Exercise details: Look below for lines that hold the string "encodeS" and copy each one.

Data for the task:
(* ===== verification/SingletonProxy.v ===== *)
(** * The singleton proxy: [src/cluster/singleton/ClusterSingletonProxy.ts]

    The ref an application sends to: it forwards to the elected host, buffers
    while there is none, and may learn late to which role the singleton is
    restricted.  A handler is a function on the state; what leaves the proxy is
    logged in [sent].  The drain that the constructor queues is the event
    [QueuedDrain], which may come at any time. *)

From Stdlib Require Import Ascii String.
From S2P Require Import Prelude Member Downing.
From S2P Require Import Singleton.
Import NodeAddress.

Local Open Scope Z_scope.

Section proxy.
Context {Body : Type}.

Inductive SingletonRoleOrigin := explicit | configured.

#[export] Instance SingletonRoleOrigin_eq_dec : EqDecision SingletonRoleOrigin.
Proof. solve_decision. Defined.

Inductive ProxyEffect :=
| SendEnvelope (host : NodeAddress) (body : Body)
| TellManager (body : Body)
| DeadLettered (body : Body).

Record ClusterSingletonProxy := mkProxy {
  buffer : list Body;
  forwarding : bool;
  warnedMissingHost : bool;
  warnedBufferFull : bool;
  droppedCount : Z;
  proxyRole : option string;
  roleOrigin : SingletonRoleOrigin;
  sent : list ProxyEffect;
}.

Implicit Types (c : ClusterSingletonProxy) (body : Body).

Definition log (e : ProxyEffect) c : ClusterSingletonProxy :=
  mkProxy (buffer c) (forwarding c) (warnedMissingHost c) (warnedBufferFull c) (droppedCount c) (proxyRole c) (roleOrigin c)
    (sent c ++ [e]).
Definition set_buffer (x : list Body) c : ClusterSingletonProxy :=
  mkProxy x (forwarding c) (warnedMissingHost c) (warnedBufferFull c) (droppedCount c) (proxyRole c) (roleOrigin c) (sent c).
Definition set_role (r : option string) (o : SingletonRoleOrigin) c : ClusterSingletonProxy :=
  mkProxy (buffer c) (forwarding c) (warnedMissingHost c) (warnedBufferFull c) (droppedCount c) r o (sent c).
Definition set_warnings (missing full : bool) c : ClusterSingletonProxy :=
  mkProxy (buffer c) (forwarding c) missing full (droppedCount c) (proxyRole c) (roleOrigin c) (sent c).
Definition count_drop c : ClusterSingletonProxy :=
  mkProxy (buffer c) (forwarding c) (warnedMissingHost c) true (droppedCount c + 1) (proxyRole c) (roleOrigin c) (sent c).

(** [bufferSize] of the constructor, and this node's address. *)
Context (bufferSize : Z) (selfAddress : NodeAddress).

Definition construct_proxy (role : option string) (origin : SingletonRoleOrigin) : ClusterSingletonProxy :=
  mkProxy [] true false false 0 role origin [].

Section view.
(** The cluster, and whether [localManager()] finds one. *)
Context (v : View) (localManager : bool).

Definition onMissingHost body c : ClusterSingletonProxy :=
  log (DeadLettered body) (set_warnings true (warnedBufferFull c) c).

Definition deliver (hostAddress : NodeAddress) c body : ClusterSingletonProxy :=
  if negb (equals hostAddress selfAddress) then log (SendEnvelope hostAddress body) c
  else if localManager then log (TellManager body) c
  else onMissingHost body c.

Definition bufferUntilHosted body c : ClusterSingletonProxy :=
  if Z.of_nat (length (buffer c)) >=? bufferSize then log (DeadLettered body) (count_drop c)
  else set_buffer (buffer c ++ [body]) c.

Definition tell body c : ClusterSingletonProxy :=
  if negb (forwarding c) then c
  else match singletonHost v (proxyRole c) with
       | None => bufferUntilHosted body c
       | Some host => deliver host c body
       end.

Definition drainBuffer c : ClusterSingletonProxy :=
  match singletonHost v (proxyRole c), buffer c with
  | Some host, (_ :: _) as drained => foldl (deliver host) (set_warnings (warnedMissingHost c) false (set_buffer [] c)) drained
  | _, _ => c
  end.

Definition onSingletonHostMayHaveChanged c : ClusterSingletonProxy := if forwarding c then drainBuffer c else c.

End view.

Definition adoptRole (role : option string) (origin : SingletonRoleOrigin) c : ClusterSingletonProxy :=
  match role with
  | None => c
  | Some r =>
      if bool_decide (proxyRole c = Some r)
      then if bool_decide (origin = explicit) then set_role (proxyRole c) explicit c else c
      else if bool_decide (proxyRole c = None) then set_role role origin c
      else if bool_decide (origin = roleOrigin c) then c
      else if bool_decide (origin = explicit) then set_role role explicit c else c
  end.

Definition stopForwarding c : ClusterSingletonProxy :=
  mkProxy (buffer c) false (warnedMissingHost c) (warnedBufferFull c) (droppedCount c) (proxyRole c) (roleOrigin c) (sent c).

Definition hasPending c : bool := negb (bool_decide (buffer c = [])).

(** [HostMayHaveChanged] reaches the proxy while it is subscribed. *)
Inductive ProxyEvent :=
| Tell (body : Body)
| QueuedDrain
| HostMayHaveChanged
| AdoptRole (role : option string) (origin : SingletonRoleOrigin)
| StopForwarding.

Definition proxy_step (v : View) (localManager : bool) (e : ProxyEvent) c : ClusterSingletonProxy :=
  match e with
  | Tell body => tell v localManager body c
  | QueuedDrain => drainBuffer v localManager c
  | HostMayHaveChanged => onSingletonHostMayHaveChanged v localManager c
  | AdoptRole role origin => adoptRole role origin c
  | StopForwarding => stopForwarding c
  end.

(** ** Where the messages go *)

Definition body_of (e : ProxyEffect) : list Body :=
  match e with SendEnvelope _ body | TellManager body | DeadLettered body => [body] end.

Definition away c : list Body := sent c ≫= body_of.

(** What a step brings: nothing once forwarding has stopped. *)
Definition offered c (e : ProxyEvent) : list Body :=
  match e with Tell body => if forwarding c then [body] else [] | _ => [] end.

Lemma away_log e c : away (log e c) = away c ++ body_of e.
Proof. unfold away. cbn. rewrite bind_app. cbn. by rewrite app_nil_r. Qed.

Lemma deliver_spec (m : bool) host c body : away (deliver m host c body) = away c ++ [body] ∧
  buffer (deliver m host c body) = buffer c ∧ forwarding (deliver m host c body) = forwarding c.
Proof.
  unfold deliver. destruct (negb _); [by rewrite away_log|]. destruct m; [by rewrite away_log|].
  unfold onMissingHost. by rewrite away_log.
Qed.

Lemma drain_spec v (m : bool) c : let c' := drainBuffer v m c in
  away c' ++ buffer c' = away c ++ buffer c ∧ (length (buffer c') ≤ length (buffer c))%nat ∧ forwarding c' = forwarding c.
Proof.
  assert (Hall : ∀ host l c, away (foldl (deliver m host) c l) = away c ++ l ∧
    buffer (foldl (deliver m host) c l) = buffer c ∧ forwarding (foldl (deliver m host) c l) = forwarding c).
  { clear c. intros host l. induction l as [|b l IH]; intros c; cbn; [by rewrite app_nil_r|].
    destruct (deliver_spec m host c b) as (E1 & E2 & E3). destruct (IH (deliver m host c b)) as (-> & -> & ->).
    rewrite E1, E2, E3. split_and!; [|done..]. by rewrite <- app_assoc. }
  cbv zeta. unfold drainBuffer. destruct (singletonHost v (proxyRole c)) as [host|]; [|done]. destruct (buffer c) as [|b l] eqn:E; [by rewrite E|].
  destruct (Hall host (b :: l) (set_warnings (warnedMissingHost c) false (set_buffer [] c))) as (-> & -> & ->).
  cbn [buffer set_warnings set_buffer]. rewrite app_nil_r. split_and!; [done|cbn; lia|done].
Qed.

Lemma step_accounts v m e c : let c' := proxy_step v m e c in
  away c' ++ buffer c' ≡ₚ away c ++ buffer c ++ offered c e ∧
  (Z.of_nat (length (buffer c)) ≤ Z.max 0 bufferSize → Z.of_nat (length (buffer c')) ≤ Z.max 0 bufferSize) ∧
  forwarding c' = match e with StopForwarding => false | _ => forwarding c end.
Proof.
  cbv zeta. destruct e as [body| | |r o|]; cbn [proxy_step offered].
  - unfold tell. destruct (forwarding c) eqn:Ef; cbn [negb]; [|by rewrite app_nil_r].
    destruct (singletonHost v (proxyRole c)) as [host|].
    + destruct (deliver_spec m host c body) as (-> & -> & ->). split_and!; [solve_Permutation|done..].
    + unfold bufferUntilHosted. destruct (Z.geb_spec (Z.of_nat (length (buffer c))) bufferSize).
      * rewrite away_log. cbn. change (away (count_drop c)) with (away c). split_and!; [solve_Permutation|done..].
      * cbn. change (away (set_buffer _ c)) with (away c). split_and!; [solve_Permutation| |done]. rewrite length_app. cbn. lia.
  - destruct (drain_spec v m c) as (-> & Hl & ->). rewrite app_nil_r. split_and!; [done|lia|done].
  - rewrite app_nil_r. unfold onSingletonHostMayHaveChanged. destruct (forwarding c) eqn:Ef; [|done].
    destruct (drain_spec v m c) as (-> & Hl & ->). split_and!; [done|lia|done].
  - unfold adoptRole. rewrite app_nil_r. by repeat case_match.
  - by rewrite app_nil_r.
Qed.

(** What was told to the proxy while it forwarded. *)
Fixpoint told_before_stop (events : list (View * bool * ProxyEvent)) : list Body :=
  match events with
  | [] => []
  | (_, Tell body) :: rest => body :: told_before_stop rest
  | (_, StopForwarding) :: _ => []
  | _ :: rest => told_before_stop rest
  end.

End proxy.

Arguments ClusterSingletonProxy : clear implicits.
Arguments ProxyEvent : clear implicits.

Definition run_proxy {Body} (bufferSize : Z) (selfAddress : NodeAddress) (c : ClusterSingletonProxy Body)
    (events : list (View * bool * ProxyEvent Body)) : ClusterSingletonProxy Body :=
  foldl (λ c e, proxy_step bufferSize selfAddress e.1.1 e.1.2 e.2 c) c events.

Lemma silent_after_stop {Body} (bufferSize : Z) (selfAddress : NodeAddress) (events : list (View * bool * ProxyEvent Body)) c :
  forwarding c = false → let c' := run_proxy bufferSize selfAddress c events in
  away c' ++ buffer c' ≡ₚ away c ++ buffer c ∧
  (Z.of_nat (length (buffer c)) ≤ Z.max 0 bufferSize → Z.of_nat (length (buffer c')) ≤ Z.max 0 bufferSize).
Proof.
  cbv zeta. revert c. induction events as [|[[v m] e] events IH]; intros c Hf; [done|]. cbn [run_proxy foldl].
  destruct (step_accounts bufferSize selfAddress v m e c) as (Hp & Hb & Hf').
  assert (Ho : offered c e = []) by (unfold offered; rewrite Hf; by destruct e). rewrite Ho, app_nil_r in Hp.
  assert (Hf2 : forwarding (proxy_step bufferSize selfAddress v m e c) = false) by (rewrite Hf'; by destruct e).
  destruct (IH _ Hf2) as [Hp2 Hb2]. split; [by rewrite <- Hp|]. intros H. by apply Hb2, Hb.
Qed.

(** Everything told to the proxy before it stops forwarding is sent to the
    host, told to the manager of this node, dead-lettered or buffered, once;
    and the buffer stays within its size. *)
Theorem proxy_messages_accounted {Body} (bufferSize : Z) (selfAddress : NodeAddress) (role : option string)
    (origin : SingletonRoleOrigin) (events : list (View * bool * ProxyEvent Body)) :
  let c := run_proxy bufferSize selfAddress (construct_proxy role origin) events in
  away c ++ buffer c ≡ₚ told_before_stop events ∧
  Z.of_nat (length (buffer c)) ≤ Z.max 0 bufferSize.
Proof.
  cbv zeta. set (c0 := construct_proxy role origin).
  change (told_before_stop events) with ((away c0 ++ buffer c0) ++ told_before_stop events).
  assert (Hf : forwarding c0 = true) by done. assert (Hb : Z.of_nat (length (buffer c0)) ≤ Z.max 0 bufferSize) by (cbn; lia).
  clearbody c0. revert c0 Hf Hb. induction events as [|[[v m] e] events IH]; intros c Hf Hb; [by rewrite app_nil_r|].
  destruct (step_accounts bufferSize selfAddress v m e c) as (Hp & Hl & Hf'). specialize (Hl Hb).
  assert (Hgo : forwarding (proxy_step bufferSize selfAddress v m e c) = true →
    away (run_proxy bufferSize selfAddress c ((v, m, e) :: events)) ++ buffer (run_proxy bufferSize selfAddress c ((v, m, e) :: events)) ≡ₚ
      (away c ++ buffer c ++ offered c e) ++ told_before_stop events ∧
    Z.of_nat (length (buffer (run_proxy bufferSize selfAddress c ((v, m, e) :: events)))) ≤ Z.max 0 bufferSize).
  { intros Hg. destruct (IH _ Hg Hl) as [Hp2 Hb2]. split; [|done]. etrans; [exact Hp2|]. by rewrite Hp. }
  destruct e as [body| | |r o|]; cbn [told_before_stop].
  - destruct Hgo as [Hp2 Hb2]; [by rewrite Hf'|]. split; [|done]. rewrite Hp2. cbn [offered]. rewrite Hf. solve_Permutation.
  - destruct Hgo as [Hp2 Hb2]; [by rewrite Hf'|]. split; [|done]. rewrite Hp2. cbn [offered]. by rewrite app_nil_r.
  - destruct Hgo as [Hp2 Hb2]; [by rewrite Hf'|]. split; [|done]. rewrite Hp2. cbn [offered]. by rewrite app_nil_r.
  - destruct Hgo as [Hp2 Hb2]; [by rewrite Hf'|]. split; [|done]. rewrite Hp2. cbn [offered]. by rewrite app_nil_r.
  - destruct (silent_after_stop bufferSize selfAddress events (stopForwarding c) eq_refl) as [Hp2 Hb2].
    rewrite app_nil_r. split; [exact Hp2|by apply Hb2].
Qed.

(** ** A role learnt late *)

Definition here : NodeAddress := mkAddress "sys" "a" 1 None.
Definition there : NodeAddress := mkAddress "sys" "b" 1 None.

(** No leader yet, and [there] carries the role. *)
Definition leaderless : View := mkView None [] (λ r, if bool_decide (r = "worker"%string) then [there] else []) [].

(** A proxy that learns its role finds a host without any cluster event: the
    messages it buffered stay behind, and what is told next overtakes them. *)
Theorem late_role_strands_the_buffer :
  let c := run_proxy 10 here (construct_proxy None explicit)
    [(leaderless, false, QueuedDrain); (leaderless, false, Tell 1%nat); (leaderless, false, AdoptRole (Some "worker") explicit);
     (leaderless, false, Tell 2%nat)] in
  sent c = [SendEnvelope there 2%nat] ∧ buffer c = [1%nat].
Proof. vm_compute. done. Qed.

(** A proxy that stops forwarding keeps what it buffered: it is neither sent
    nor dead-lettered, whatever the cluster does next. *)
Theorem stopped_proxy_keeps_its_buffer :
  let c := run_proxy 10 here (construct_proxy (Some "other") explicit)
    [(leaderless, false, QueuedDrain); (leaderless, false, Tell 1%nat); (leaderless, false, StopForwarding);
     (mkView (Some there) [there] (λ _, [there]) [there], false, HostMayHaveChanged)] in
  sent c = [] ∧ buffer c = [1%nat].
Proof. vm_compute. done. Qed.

--

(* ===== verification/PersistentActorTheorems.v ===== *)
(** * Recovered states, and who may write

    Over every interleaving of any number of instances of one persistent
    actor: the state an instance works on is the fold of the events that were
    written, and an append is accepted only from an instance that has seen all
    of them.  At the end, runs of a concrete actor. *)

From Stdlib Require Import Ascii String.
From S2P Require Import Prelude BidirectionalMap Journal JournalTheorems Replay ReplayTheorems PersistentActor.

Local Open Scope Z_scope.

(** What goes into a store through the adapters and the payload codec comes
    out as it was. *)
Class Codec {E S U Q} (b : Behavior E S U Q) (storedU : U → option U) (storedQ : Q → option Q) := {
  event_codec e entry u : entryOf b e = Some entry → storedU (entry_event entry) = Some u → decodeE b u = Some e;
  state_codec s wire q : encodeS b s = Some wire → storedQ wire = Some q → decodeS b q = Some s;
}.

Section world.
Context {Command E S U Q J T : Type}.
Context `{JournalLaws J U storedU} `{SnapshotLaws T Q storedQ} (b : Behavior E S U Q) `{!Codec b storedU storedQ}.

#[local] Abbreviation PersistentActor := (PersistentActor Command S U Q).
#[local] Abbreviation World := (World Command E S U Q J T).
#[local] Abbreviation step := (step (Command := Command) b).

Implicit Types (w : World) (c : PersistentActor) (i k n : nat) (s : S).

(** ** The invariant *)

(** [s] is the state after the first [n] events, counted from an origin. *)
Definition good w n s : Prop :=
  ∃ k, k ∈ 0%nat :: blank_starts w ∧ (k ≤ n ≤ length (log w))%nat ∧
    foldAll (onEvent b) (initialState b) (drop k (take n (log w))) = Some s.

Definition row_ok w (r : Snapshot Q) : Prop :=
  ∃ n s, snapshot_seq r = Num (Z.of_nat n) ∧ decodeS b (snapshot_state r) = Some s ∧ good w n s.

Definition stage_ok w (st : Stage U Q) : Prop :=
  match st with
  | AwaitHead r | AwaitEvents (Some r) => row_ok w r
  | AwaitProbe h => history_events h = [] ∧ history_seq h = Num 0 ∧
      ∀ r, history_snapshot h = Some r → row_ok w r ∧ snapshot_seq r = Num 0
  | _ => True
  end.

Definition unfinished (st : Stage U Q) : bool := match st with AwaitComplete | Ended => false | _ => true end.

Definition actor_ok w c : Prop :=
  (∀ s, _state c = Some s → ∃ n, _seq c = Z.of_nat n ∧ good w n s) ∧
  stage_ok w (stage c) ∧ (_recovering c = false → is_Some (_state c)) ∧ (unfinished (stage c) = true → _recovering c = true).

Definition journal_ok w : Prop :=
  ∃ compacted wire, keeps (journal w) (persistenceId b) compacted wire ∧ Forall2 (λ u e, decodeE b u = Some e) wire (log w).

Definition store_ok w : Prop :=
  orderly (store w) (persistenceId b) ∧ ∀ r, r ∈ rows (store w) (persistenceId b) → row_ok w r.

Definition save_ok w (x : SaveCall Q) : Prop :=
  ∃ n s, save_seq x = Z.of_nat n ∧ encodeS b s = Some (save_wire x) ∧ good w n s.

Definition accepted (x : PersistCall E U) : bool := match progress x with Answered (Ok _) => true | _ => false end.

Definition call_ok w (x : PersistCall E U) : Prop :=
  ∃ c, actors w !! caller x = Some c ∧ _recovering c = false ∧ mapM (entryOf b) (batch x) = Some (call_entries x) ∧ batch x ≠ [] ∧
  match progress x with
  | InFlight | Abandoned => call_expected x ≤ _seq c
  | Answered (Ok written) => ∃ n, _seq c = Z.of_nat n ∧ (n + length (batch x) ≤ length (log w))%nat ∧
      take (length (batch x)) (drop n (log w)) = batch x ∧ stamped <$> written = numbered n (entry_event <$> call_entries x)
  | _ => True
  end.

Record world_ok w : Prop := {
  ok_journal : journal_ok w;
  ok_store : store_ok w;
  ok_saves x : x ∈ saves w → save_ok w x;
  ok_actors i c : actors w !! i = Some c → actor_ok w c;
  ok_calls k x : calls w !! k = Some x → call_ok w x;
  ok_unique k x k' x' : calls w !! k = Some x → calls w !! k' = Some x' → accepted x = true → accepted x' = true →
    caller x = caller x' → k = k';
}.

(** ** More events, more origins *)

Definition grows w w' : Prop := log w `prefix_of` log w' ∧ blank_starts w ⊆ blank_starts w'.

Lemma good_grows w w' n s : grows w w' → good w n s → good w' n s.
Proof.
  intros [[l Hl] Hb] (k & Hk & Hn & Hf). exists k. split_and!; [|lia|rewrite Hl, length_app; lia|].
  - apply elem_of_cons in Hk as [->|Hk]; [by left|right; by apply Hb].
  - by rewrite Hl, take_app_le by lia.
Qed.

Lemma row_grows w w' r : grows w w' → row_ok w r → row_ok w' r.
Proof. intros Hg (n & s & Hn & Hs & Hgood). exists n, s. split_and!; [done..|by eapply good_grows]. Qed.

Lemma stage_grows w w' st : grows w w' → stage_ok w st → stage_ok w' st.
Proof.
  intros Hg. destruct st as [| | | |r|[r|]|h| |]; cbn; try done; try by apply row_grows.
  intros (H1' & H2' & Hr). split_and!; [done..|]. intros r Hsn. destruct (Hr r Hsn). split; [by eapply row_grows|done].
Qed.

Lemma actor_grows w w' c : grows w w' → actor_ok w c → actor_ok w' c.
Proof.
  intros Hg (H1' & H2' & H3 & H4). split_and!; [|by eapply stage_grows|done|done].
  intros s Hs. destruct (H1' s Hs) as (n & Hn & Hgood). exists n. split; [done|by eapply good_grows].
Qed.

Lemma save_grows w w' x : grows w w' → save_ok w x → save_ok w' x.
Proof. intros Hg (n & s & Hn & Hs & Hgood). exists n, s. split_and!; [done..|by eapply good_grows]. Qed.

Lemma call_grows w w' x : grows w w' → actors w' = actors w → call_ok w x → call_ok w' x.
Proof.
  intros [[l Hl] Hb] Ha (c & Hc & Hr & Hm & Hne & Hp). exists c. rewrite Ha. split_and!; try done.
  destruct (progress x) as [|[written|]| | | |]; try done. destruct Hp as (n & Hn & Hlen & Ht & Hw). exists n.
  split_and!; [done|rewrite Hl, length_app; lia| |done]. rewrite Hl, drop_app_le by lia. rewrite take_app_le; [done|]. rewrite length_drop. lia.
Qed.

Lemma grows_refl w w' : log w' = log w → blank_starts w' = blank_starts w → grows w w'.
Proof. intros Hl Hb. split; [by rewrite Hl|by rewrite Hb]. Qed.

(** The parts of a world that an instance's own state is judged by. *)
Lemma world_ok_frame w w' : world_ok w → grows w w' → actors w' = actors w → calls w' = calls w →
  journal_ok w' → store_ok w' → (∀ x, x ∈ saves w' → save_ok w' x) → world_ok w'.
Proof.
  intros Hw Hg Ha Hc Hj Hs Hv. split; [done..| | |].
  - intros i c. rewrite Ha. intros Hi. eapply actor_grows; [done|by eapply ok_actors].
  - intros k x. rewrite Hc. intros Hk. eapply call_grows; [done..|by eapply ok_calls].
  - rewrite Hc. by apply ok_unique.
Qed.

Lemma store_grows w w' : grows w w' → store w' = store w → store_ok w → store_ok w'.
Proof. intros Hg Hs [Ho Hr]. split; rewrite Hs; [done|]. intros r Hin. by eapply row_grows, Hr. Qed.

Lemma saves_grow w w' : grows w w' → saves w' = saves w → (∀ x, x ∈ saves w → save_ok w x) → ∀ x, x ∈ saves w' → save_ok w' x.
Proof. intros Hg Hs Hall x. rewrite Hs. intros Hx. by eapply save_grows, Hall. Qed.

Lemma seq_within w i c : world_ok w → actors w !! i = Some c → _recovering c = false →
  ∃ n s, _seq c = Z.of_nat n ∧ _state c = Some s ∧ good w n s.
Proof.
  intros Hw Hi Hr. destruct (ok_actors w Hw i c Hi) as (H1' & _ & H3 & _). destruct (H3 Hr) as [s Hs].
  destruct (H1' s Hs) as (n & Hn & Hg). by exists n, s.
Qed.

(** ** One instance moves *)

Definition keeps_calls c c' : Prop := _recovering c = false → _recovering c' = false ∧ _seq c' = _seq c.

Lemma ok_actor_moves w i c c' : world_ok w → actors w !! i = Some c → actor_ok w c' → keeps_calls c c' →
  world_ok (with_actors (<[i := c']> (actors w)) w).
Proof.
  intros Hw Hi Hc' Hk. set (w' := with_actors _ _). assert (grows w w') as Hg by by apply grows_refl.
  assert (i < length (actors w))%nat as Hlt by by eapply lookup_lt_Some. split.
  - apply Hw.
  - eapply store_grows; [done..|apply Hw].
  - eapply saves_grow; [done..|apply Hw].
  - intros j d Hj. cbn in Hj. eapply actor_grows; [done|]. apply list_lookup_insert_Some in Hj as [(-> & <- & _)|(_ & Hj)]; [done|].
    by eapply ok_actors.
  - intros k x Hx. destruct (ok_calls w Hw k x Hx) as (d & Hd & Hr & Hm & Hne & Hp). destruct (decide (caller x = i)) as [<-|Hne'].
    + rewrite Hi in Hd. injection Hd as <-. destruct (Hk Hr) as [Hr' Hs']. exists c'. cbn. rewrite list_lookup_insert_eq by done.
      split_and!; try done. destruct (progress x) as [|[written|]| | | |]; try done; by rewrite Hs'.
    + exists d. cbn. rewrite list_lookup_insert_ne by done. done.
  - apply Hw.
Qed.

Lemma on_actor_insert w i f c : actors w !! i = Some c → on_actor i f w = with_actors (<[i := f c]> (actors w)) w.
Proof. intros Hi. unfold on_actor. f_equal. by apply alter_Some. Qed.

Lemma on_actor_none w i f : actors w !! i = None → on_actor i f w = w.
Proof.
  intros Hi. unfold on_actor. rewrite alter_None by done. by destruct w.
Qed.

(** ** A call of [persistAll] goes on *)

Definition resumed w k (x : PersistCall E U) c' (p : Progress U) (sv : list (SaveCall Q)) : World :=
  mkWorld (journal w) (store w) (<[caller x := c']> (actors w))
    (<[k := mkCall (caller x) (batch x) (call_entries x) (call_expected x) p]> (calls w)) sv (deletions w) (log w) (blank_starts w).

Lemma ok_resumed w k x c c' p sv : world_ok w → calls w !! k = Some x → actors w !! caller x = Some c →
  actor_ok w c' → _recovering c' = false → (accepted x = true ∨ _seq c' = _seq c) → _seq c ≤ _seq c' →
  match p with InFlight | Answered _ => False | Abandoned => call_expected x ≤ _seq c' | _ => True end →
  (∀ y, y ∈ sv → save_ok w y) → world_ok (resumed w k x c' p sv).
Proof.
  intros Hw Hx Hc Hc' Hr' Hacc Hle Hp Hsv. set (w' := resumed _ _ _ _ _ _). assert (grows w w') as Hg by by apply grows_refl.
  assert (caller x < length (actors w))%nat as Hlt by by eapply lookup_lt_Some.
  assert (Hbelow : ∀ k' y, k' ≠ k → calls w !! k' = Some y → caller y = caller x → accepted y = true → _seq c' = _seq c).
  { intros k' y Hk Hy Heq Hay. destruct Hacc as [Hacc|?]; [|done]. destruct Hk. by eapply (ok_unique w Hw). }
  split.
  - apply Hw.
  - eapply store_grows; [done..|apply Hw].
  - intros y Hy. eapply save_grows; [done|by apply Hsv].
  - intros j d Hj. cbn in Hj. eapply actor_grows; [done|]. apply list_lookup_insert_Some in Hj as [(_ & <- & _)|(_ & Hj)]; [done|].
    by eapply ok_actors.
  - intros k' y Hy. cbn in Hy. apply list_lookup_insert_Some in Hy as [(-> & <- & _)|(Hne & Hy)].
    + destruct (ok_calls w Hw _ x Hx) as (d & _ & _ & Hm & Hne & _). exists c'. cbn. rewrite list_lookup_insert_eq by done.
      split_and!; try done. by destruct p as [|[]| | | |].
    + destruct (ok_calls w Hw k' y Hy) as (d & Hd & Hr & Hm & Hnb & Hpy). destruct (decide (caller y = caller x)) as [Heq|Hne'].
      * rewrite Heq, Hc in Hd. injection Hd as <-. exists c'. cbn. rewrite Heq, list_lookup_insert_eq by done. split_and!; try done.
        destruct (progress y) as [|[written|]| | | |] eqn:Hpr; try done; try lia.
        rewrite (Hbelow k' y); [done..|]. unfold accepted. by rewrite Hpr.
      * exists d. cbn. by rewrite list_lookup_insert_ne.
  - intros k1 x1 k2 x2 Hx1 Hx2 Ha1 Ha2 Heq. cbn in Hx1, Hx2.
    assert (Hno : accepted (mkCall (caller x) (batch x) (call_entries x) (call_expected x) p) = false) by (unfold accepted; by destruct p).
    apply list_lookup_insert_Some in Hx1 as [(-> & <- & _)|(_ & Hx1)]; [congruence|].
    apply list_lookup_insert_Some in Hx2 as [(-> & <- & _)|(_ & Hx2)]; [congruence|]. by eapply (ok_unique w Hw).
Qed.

Answer below:
  state_codec s wire q : encodeS b s = Some wire → storedQ wire = Some q → decodeS b q = Some s;
  ∃ n s, save_seq x = Z.of_nat n ∧ encodeS b s = Some (save_wire x) ∧ good w n s.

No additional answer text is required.